**AIM OF THE TASK**: Starting at the line that has "Definition MB_FC16_HOLDING_REGS_WR : Z" and stopping after the line that has "match c with", reproduce the listing below exactly; omit everything else.

╭──

(* ===== verification/MbServer.v ===== *)
(** The Modbus PDU decoder: [src/modbus/mb_server.c].

    A request is the byte list of the PDU (function code and data); the result
    of [mb_server_process] is [Some rsp] for a response PDU and [None] for the
    silent drop ([return false]).  A write to the reboot register resets the
    processor in the middle of a request, so handlers run in the monad [M].
    Response bytes are collected in the order the C code stores them into
    [out]; [*out_len] is the length of the list. *)

From S2P Require Import Prelude IoBytes Flash ConfigStore Regmap.

(** ** Constants *)

Definition MB_FC01_COIL_RD : Z := 0x01.
Definition MB_FC02_DI_RD : Z := 0x02.
Definition MB_FC03_HOLDING_REG_RD : Z := 0x03.
Definition MB_FC04_IN_REG_RD : Z := 0x04.
Definition MB_FC05_COIL_WR : Z := 0x05.
Definition MB_FC06_HOLDING_REG_WR : Z := 0x06.
Definition MB_FC08_DIAGNOSTICS : Z := 0x08.
Definition MB_FC15_COILS_WR : Z := 0x0F.
Definition MB_FC16_HOLDING_REGS_WR : Z := 0x10.

Definition MB_EXC_ILLEGAL_FC : Z := 0x01.
Definition MB_EXC_ILLEGAL_DATA_ADDR : Z := 0x02.
Definition MB_EXC_ILLEGAL_DATA_VAL : Z := 0x03.

Definition MB_COIL_OFF_CODE : Z := 0x0000.
Definition MB_FP_EXTENSIONS_ADDR : Z := 5000.
Definition MB_SERVER_PDU_MAX : Z := 256.

(** [enum mb_diag_counter] *)
Inductive mb_diag_counter :=
  MB_DIAG_BUS_MSG | MB_DIAG_CRC_ERR | MB_DIAG_EXC | MB_DIAG_SRV_MSG | MB_DIAG_NO_RESP.

#[export] Instance mb_diag_counter_eq_dec : EqDecision mb_diag_counter.
Proof. solve_decision. Defined.

Definition diag_ix (c : mb_diag_counter) : nat :=
  match c with
  | MB_DIAG_BUS_MSG => 0 | MB_DIAG_CRC_ERR => 1 | MB_DIAG_EXC => 2
  | MB_DIAG_SRV_MSG => 3 | MB_DIAG_NO_RESP => 4
  end.

(** ** State: the register model and the diagnostic counters *)

Record mb (E : Type) := mk_mb { mb_regs : regs E; diag_ctr : list Z }.
Arguments mk_mb {E} _ _.
Arguments mb_regs {E} _.
Arguments diag_ctr {E} _.

Definition diag_init : list Z := [0; 0; 0; 0; 0].

Definition mb_ok {E} (s : mb E) : Prop :=
  regs_ok (mb_regs s) ∧ length (diag_ctr s) = 5%nat ∧ Forall (is_u 16) (diag_ctr s).

(** [addr + cntr] truncated to the [uint16_t] parameter of a callback *)
Definition next_addr (addr : Z) : Z := u16 (addr + 1).

Section Handlers.
Context {E : Type} `{IoHooks E}.

Abbreviation MR := (M (regs E)).
Abbreviation MB := (M (mb E)).

Definition diag_set (l : list Z) : MB unit := modify (λ s, mk_mb (mb_regs s) l).
Definition diag_get (c : mb_diag_counter) (s : mb E) : Z := rd (diag_ctr s) (diag_ix c).

Definition mb_server_diag_count (c : mb_diag_counter) : MB unit :=
  modify (λ s, mk_mb (mb_regs s) (<[diag_ix c := u16 (diag_get c s + 1)]> (diag_ctr s))).

(** run a register operation *)
Definition on_regs {A} (m : MR A) : MB A :=
  zoom mb_regs (λ r s, mk_mb r (diag_ctr s)) m.

(** *** Register callbacks *)

Definition holding_reg_rd_cb (addr : Z) : MR (option Z) :=
  if MODBUS_HOLDING_REGISTER_NUMBERS <=? addr then mret None
  else reg ← io_read_holding addr; mret (Some reg).

Definition input_reg_rd_cb (addr : Z) : MR (option Z) :=
  if MODBUS_INPUT_REGISTER_NUMBERS <=? addr then mret None
  else reg ← get_input_reg addr; mret (Some reg).

Definition coil_rd_cb (addr : Z) : MR (option bool) := gets (λ s, io_coil_rd s addr).
Definition discrete_input_rd_cb (addr : Z) : MR (option bool) := gets (λ s, io_discrete_rd s addr).
Definition coil_wr_cb (addr : Z) (state : bool) : MR bool := io_write_do_bit addr state.
Definition holding_reg_wr_cb (addr reg : Z) : MR bool := io_write_holding addr reg.

(** *** Responses *)

Definition exc_rsp (fc code : Z) : MB (option (list Z)) :=
  mb_server_diag_count MB_DIAG_EXC;;
  mret (Some [Z.lor fc 0x80; code]).

(** the [while (cntr < qty)] loop of FC01/FC02, [n = qty - cntr] rounds left;
    [p] is the index of [*presp] in [data] *)
Fixpoint read_bits_loop (cb : Z → MR (option bool)) (n : nat) (addr cntr bit_mask : Z)
    (p : nat) (data : list Z) : MR (option (list Z)) :=
  match n with
  | O => mret (Some data)
  | S n' =>
    st ← cb addr;
    match st with
    | None => mret None
    | Some state =>
      let data := if (state : bool) then <[p := Z.lor (rd data p) bit_mask]> data else data in
      let cntr := u16 (cntr + 1) in
      if cntr mod 8 =? 0
      then read_bits_loop cb n' (next_addr addr) cntr 1 (S p) data
      else read_bits_loop cb n' (next_addr addr) cntr (u8 (Z.shiftl bit_mask 1)) p data
    end
  end.

(** FC01 and FC02 have the same body, with their own callback and code *)
Definition read_bits (fc : Z) (cb : Z → MR (option bool)) (d : list Z) : MB (option (list Z)) :=
  if negb (zlen d =? 4) then mret None
  else
    let addr := io_get_be16 d in
    let qty := io_get_be16 (drop 2 d) in
    if (qty =? 0) || (2000 <? qty) then exc_rsp fc MB_EXC_ILLEGAL_DATA_VAL
    else
      let num_bytes := (qty - 1) / 8 + 1 in
      r ← on_regs (read_bits_loop cb (Z.to_nat qty) addr 0 1 0 (replicate (Z.to_nat num_bytes) 0));
      match r with
      | None => exc_rsp fc MB_EXC_ILLEGAL_DATA_ADDR
      | Some data => mret (Some (fc :: u8 num_bytes :: data))
      end.

Definition fc01_coil_read (d : list Z) : MB (option (list Z)) :=
  read_bits MB_FC01_COIL_RD coil_rd_cb d.
Definition fc02_di_read (d : list Z) : MB (option (list Z)) :=
  read_bits MB_FC02_DI_RD discrete_input_rd_cb d.

(** the [while (reg_qty > 0)] loop of FC03/FC04 *)
Fixpoint read_regs_loop (cb : Z → MR (option Z)) (reg_qty : nat) (reg_addr : Z)
    (out : list Z) : MR (option (list Z)) :=
  match reg_qty with
  | O => mret (Some out)
  | S n =>
    r ← cb reg_addr;
    match r with
    | None => mret None
    | Some reg => read_regs_loop cb n (next_addr reg_addr) (out ++ io_put_be16 reg)
    end
  end.

Definition read_regs (fc : Z) (cb : Z → MR (option Z)) (d : list Z) : MB (option (list Z)) :=
  if negb (zlen d =? 4) then mret None
  else
    let reg_addr := io_get_be16 d in
    let reg_qty := io_get_be16 (drop 2 d) in
    if (reg_qty =? 0) || (125 <? reg_qty) then exc_rsp fc MB_EXC_ILLEGAL_DATA_VAL
    else if MB_FP_EXTENSIONS_ADDR <=? reg_addr then exc_rsp fc MB_EXC_ILLEGAL_FC
    else
      let num_bytes := reg_qty * 2 in
      r ← on_regs (read_regs_loop cb (Z.to_nat reg_qty) reg_addr []);
      match r with
      | None => exc_rsp fc MB_EXC_ILLEGAL_DATA_ADDR
      | Some data => mret (Some (fc :: u8 num_bytes :: data))
      end.

Definition fc03_hreg_read (d : list Z) : MB (option (list Z)) :=
  read_regs MB_FC03_HOLDING_REG_RD holding_reg_rd_cb d.
Definition fc04_inreg_read (d : list Z) : MB (option (list Z)) :=
  read_regs MB_FC04_IN_REG_RD input_reg_rd_cb d.

(** the five-byte echo [fc | be16 a | be16 b] of the write functions *)
Definition echo (fc a b : Z) : MB (option (list Z)) :=
  mret (Some (fc :: io_put_be16 a ++ io_put_be16 b)).

Definition fc05_coil_write (d : list Z) : MB (option (list Z)) :=
  if negb (zlen d =? 4) then mret None
  else
    let coil_addr := io_get_be16 d in
    let coil_val := io_get_be16 (drop 2 d) in
    let coil_state := negb (coil_val =? MB_COIL_OFF_CODE) in
    ok ← on_regs (coil_wr_cb coil_addr coil_state);
    if negb ok then exc_rsp MB_FC05_COIL_WR MB_EXC_ILLEGAL_DATA_ADDR
    else echo MB_FC05_COIL_WR coil_addr coil_val.

Definition fc06_hreg_write (d : list Z) : MB (option (list Z)) :=
  if negb (zlen d =? 4) then mret None
  else
    let reg_addr := io_get_be16 d in
    let reg_val := io_get_be16 (drop 2 d) in
    ok ← on_regs (holding_reg_wr_cb reg_addr reg_val);
    if negb ok then exc_rsp MB_FC06_HOLDING_REG_WR MB_EXC_ILLEGAL_DATA_ADDR
    else echo MB_FC06_HOLDING_REG_WR reg_addr reg_val.

Definition fc08_diagnostics (d : list Z) : MB (option (list Z)) :=
  if negb (zlen d =? 4) then mret None
  else
    let sfunc := io_get_be16 d in
    let data := io_get_be16 (drop 2 d) in
    if sfunc =? 0x0000 then echo MB_FC08_DIAGNOSTICS sfunc data
    else if sfunc =? 0x000A then diag_set diag_init;; echo MB_FC08_DIAGNOSTICS sfunc data
    else if sfunc =? 0x000B then c ← gets (diag_get MB_DIAG_BUS_MSG); echo MB_FC08_DIAGNOSTICS sfunc c
    else if sfunc =? 0x000C then c ← gets (diag_get MB_DIAG_CRC_ERR); echo MB_FC08_DIAGNOSTICS sfunc c
    else if sfunc =? 0x000D then c ← gets (diag_get MB_DIAG_EXC); echo MB_FC08_DIAGNOSTICS sfunc c
    else if sfunc =? 0x000E then c ← gets (diag_get MB_DIAG_SRV_MSG); echo MB_FC08_DIAGNOSTICS sfunc c
    else if sfunc =? 0x000F then c ← gets (diag_get MB_DIAG_NO_RESP); echo MB_FC08_DIAGNOSTICS sfunc c
    else exc_rsp MB_FC08_DIAGNOSTICS MB_EXC_ILLEGAL_FC.

(** the FC15 loop, [n = coil_qty - coil_cntr] rounds left *)
Fixpoint coils_write_loop (d : list Z) (n : nat) (coil_addr coil_cntr temp data_ix : Z) : MR bool :=
  match n with
  | O => mret true
  | S n' =>
    let '(temp, data_ix) := if coil_cntr mod 8 =? 0
                            then (rd d (Z.to_nat data_ix), u8 (data_ix + 1))
                            else (temp, data_ix) in
    let coil_state := negb (Z.land temp 0x01 =? 0) in
    ok ← coil_wr_cb (u16 (coil_addr + coil_cntr)) coil_state;
    if negb ok then mret false
    else coils_write_loop d n' coil_addr (u16 (coil_cntr + 1)) (Z.shiftr temp 1) data_ix
  end.

Definition fc15_coils_write (d : list Z) : MB (option (list Z)) :=
  if zlen d <? 6 then mret None
  else
    let coil_addr := io_get_be16 d in
    let coil_qty := io_get_be16 (drop 2 d) in
    let num_bytes := rd d 4 in
    if (coil_qty =? 0) || (2000 <? coil_qty) then exc_rsp MB_FC15_COILS_WR MB_EXC_ILLEGAL_DATA_VAL
    else if negb ((coil_qty - 1) / 8 + 1 =? num_bytes) || negb (zlen d =? u16 (num_bytes + 5))
    then exc_rsp MB_FC15_COILS_WR MB_EXC_ILLEGAL_DATA_VAL
    else
      ok ← on_regs (coils_write_loop d (Z.to_nat coil_qty) coil_addr 0 0 5);
      if negb ok then exc_rsp MB_FC15_COILS_WR MB_EXC_ILLEGAL_DATA_ADDR
      else echo MB_FC15_COILS_WR coil_addr coil_qty.

(** the FC16 loop; [prx] is the rest of the data from [*prx] on *)
Fixpoint hregs_write_loop (prx : list Z) (n : nat) (reg_addr reg_cntr : Z) : MR bool :=
  match n with
  | O => mret true
  | S n' =>
    let reg_val := io_get_be16 prx in
    ok ← holding_reg_wr_cb (u16 (reg_addr + reg_cntr)) reg_val;
    if negb ok then mret false
    else hregs_write_loop (drop 2 prx) n' reg_addr (u16 (reg_cntr + 1))
  end.

Definition fc16_hregs_write (d : list Z) : MB (option (list Z)) :=
  if zlen d <? 6 then mret None
  else
    let reg_addr := io_get_be16 d in
    let reg_qty := io_get_be16 (drop 2 d) in
    let num_bytes := rd d 4 in
    if (reg_qty =? 0) || (125 <? reg_qty)
    then exc_rsp MB_FC16_HOLDING_REGS_WR MB_EXC_ILLEGAL_DATA_VAL
    else if MB_FP_EXTENSIONS_ADDR <=? reg_addr
    then exc_rsp MB_FC16_HOLDING_REGS_WR MB_EXC_ILLEGAL_FC
    else if negb (zlen d - 5 =? num_bytes)
    then exc_rsp MB_FC16_HOLDING_REGS_WR MB_EXC_ILLEGAL_DATA_VAL
    else if negb (num_bytes / reg_qty =? 2)
    then exc_rsp MB_FC16_HOLDING_REGS_WR MB_EXC_ILLEGAL_DATA_VAL
    else
      ok ← on_regs (hregs_write_loop (drop 5 d) (Z.to_nat reg_qty) reg_addr 0);
      if negb ok then exc_rsp MB_FC16_HOLDING_REGS_WR MB_EXC_ILLEGAL_DATA_ADDR
      else echo MB_FC16_HOLDING_REGS_WR reg_addr reg_qty.

Definition mb_dispatch (fc : Z) (d : list Z) : MB (option (list Z)) :=
  if fc =? MB_FC01_COIL_RD then fc01_coil_read d
  else if fc =? MB_FC02_DI_RD then fc02_di_read d
  else if fc =? MB_FC03_HOLDING_REG_RD then fc03_hreg_read d
  else if fc =? MB_FC04_IN_REG_RD then fc04_inreg_read d
  else if fc =? MB_FC05_COIL_WR then fc05_coil_write d
  else if fc =? MB_FC06_HOLDING_REG_WR then fc06_hreg_write d
  else if fc =? MB_FC08_DIAGNOSTICS then fc08_diagnostics d
  else if fc =? MB_FC15_COILS_WR then fc15_coils_write d
  else if fc =? MB_FC16_HOLDING_REGS_WR then fc16_hregs_write d
  else exc_rsp fc MB_EXC_ILLEGAL_FC.

Definition mb_server_process (pdu : list Z) : MB (option (list Z)) :=
  match pdu with
  | [] => mret None
  | fc :: d =>
    mb_server_diag_count MB_DIAG_BUS_MSG;;
    mb_server_diag_count MB_DIAG_SRV_MSG;;
    mb_dispatch fc d
  end.
End Handlers.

╰──

**SOLUTION**:
Definition MB_FC16_HOLDING_REGS_WR : Z := 0x10.

Definition MB_EXC_ILLEGAL_FC : Z := 0x01.
Definition MB_EXC_ILLEGAL_DATA_ADDR : Z := 0x02.
Definition MB_EXC_ILLEGAL_DATA_VAL : Z := 0x03.

Definition MB_COIL_OFF_CODE : Z := 0x0000.
Definition MB_FP_EXTENSIONS_ADDR : Z := 5000.
Definition MB_SERVER_PDU_MAX : Z := 256.

(** [enum mb_diag_counter] *)
Inductive mb_diag_counter :=
  MB_DIAG_BUS_MSG | MB_DIAG_CRC_ERR | MB_DIAG_EXC | MB_DIAG_SRV_MSG | MB_DIAG_NO_RESP.

#[export] Instance mb_diag_counter_eq_dec : EqDecision mb_diag_counter.
Proof. solve_decision. Defined.

Definition diag_ix (c : mb_diag_counter) : nat :=
  match c with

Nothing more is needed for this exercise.